Book Review: It’s Me, Marah

Marah Teboho Louw

Blackbird Books (Jacana)

Review: Brian Joss

The public persona that we show the world is not always who we are. And so it is with celebrities like Marah Louw, who after a long search found out who she really was at the age of 44 when a family secret exploded into the open. Louw who is well known as a singer, actress and a judge on Idols tells all in this no-holds barred autobiography.

And if you’re expecting to reveal who spiked her Red Bull drink with Vodka while she was judging an Idols show and as a result was fired because she was drunk. You’re in for a surprise. In fact she glosses over the incident, even though talk show host Gareth Cliff, one of the other judges, admitted as much in the Sunday Times,  soon after the book was launched.

Louw was born in Soweto and had major roles in musicals including Sikhalo written directed by Gibson Kente in the 60s; and Meropa which toured Japan in 1973. In fact it was only when she was already in Tokyo that she wrote to her father to apologise for the deceit and tell him where she was and when he accepted her apology and wished her luck in her showbusiness career, she was elated. Louw also starred in King Kong, Nkosi Sikeleli Afrika and Babe Come Duze. She also “discovered” Lebo M, the South African composer and of the Lion King fame when he first appeared illegally in the popular Pelican nightclub owned by Lucky Michaels in Soweto.

She was brought up by Mokgethi Benjamin Louw and Charlotte Masindi Louw, thinking that they were her parents. But after her heart-breaking search which led her to Boomplaats, a village in the Eastern Cape, she learned that they were in fact her grandparents while Trueblue, who she always regarded as her sister was her mother. Trueblue died in Baragwanath Hospital after her partner David poured petrol over her and set it alight, claiming that it was caused by a paraffin stove. Louw was determined to find the truth. And she did.

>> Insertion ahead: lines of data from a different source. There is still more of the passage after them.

(* ===== verification/EpollTable.v ===== *)
(** * Epoll: a table of descriptors

    The component as its users see it: a table that says of each known descriptor whether it is an epoll descriptor, and if so which descriptors it watches for which events.
    [table_inv D s]: the state [s] implements the table [D].  Every operation is shown to be defined on such states and to implement an operation on the table; the ledger [led] of the world
    stays as it is. *)
From S2P Require Import Prelude.
From S2P Require Import Queue.
From S2P Require Import RbTree.
From S2P Require Import EpList.
From S2P Require Import EpollData.
From S2P Require Import Epoll.
From S2P Require Import EpollPoll.
From S2P Require Import EpollInv.
From S2P Require Import EpollCtl.
From S2P Require Import EpollAlloc.
From S2P Require Import EpollOps.
From S2P Require Import EpollInfo.
From S2P Require Import EpollFrame.
From S2P Require Import EpollProps.
From S2P Require Import EpollClose.
From S2P Require Import EpollFree.

(** [None]: a descriptor that is no epoll descriptor; [Some m]: one with the interests [m]. *)
Abbreviation table := (gmap Z (option (gmap Z epoll_event))).

(** The interests of an epoll descriptor. *)
Definition watches (D : table) (fd : Z) : option (gmap Z epoll_event) := match D !! fd with Some o => o | None => None end.

(** A closed descriptor is known no more and watched by nobody. *)
Definition close_desc (fd : Z) (D : table) : table := (λ o : option (gmap Z epoll_event), match o with Some m => Some (delete fd m) | None => None end) <$> (delete fd D : table).

(** What a control call does that is not refused. *)
Definition apply_ctl (op : epoll_op) (fd : Z) (ev : epoll_event) (m : gmap Z epoll_event) : gmap Z epoll_event :=
  match op with EPOLL_CTL_DEL => delete fd m | EPOLL_CTL_OTHER => m | _ => <[fd := ev]> m end.

(** A descriptor becomes known when it is watched. *)
Definition learn (fd : Z) (D : table) : table := match D !! fd with Some _ => D | None => <[fd := None]> D end.

Section table.
Context {Q W : Type} `{BoundedQueue Q} (env : stack_env W) {L : Type} (led : W → L) (Hek : env_keeps env led).
Abbreviation st := (est Q W).
Abbreviation einv := (einv env).
Implicit Types (s : st) (g : ghost) (D : table).

(** The entry of [fd], given the interests by event poll. *)
Definition desc_in s (A : watch) (fd : Z) : option (option (gmap Z epoll_event)) :=
  i ← info_of s fd; r ← es_infos s !! i; match info_ep r with None => Some None | Some ep => Some <$> (A !! ep) end.
Definition desc s g : Z → option (option (gmap Z epoll_event)) := desc_in s (watched s g).

Record desc_ok s g D : Prop := {
  do_table : ∀ fd, D !! fd = desc s g fd;
  do_live : ∀ ep e r, g_eps g !! ep = Some e → es_eps s !! ep = Some r → ep_of s (ep_epfd r) = Some ep;
  do_type : ∀ fd i r, info_of s fd = Some i → es_infos s !! i = Some r → info_fdtype r = NSTACK_EPOL_FD ↔ is_Some (info_ep r);
  do_pids : ∀ fd i r, info_of s fd = Some i → es_infos s !! i = Some r → alone env (info_pidinfo r);
  do_home : ∀ x it, in_tree g x → es_items s !! x = Some it → info_of s (epi_fd it) = epi_private_data it
}.

Definition table_inv D s : Prop := ∃ g, einv s g ∧ idle g ∧ desc_ok s g D.

(** ** Changes that keep the informations *)

Lemma ep_of_frame s s' fd : frame led s s' → ep_of s' fd = ep_of s fd.
Proof.
  intros Hf. unfold ep_of. rewrite (info_of_sock s s' fd (fr_sock _ _ _ Hf)). destruct (info_of s fd) as [i|]; [|done]. cbn. pose proof (fr_infos _ _ _ Hf i) as Hk.
  destruct (es_infos s' !! i), (es_infos s !! i); try done. cbn in *. by injection Hk.
Qed.

Lemma desc_ok_keep s s' g g' D D' : desc_ok s g D → frame led s s' → homes s g s' g' → (∀ ep e', g_eps g' !! ep = Some e' → is_Some (g_eps g !! ep)) →
  (∀ fd, D' !! fd = desc s' g' fd) → desc_ok s' g' D'.
Proof.
  intros [D1 D2 D3 D4 D5] Hf Hh He Hd. pose proof (λ fd, info_of_sock s s' fd (fr_sock _ _ _ Hf)) as Hio. split; [done|..].
  - intros ep e' r' He' Hr'. destruct (He ep e' He') as [e Hge]. pose proof (fr_epfd _ _ _ Hf ep) as Hk. rewrite Hr' in Hk. cbn in Hk. symmetry in Hk. apply fmap_Some in Hk as (r & Hr & ->).
    rewrite (ep_of_frame _ _ _ Hf). eauto.
  - intros fd i r' Hi Hr'. rewrite Hio in Hi. pose proof (fr_infos _ _ _ Hf i) as Hk. rewrite Hr' in Hk. cbn in Hk. symmetry in Hk. apply fmap_Some in Hk as (r & Hr & [= K1 K2 K3 K4 K5]). rewrite K2, K3. eauto.
  - intros fd i r' Hi Hr'. rewrite Hio in Hi. pose proof (fr_infos _ _ _ Hf i) as Hk. rewrite Hr' in Hk. cbn in Hk. symmetry in Hk. apply fmap_Some in Hk as (r & Hr & [= K1 K2 K3 K4 K5]). rewrite K5. eauto.
  - intros x it' Hx Hit'. destruct (Hh x it' Hx Hit') as [(it & Hx0 & Hit & -> & ->)|?]; [|done]. rewrite Hio. eauto.
Qed.

Lemma desc_frame s s' A fd : frame led s s' → desc_in s' A fd = desc_in s A fd.
Proof.
  intros Hf. unfold desc_in. rewrite (info_of_sock s s' fd (fr_sock _ _ _ Hf)). destruct (info_of s fd) as [i|]; [|done]. cbn. pose proof (fr_infos _ _ _ Hf i) as Hk.
  destruct (es_infos s' !! i), (es_infos s !! i); try done. cbn in *. by injection Hk as _ -> _ _ _.
Qed.

Lemma watched_dom s g ep : is_Some (watched s g !! ep) ↔ is_Some (g_eps g !! ep).
Proof. unfold watched. rewrite lookup_fmap. apply fmap_is_Some. Qed.

(** The table and the maps by event poll. *)
Lemma watches_ep s g D fd : desc_ok s g D → watches D fd = (ep ← ep_of s fd; watched s g !! ep).
Proof.
  intros HD. unfold watches, ep_of. rewrite (do_table _ _ _ HD). unfold desc, desc_in. destruct (info_of s fd) as [i|]; [|done]. cbn. destruct (es_infos s !! i) as [r|]; [|done]. cbn.
  destruct (info_ep r) as [ep|]; [|done]. cbn. by destruct (watched s g !! ep).
Qed.

Lemma ep_of_live s g fd ep : einv s g → ep_of s fd = Some ep → live s g ep fd.
Proof.
  intros Hi. unfold ep_of. destruct (info_of s fd) as [i|] eqn:Hf; [|done]. cbn. destruct (info_of_ok env _ _ _ _ _ Hi Hf) as (r & l & -> & _ & _ & _ & Hl). cbn. apply Hl.
Qed.

Lemma desc_same s s' g g' D fd : desc_ok s g D → frame led s s' → watched s' g' = watched s g → D !! fd = desc s' g' fd.
Proof. intros HD Hf Hw. unfold desc. rewrite (desc_frame _ _ _ _ Hf), Hw. apply (do_table _ _ _ HD). Qed.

Louw had a string of relationships , though not always with right people. One of them was musician Thapelo Mofokeng, and one of the cast members, he however, abused her, and she kept going back until she finally woke up to his philandering and abusive ways. She was married to Billy Thompson from Scotland for 19 years until they divorced in 2004. She relates with some wit how Thompson had to negotiate Lobola with her relatives. They were married when the Group Areas Act was still in force and had to use subterfuge to rent their first house in Norwood, Johannesburg. It raised a few eyebrows but Louw wasn’t about to take nonsense from anyone and she let her nosy neighbours know what she thought in no uncertain terms. There were some humorous incidents. Among them when a  group of domestic workers mistook her for the maid when they saw her working in the garden. Louw was also aboard the ill-fated Oceanos when it sunk, when she was working as an entertainer, along with Alvon Collison and MC Robin Bolton. She recalls clearly how the Captain saved his family first, leaving the passengers on their own.

The entertainer broke racial barriers at home and overseas. She has performed at concerts for Nelson Mandela, at his inauguration and at some of his birthday parties. In fact, she says, it was on a stage with her that Mandela showcased his famous “Madiba Jive”. Louw has a daughter Moratuoa who it appears is following in her famous mother’s footsteps.

The fact that Louw’s biological father Simanca refuses to tell her the truth about his relationship with Trueblue still rankles.

It’s Me, Marah, is an entertaining and well written autobiography, with touches of humour and sadness. It’s well worth reading. All that’s missing is an index and a glossary. There are 16 pages of historic images in colour and black and white.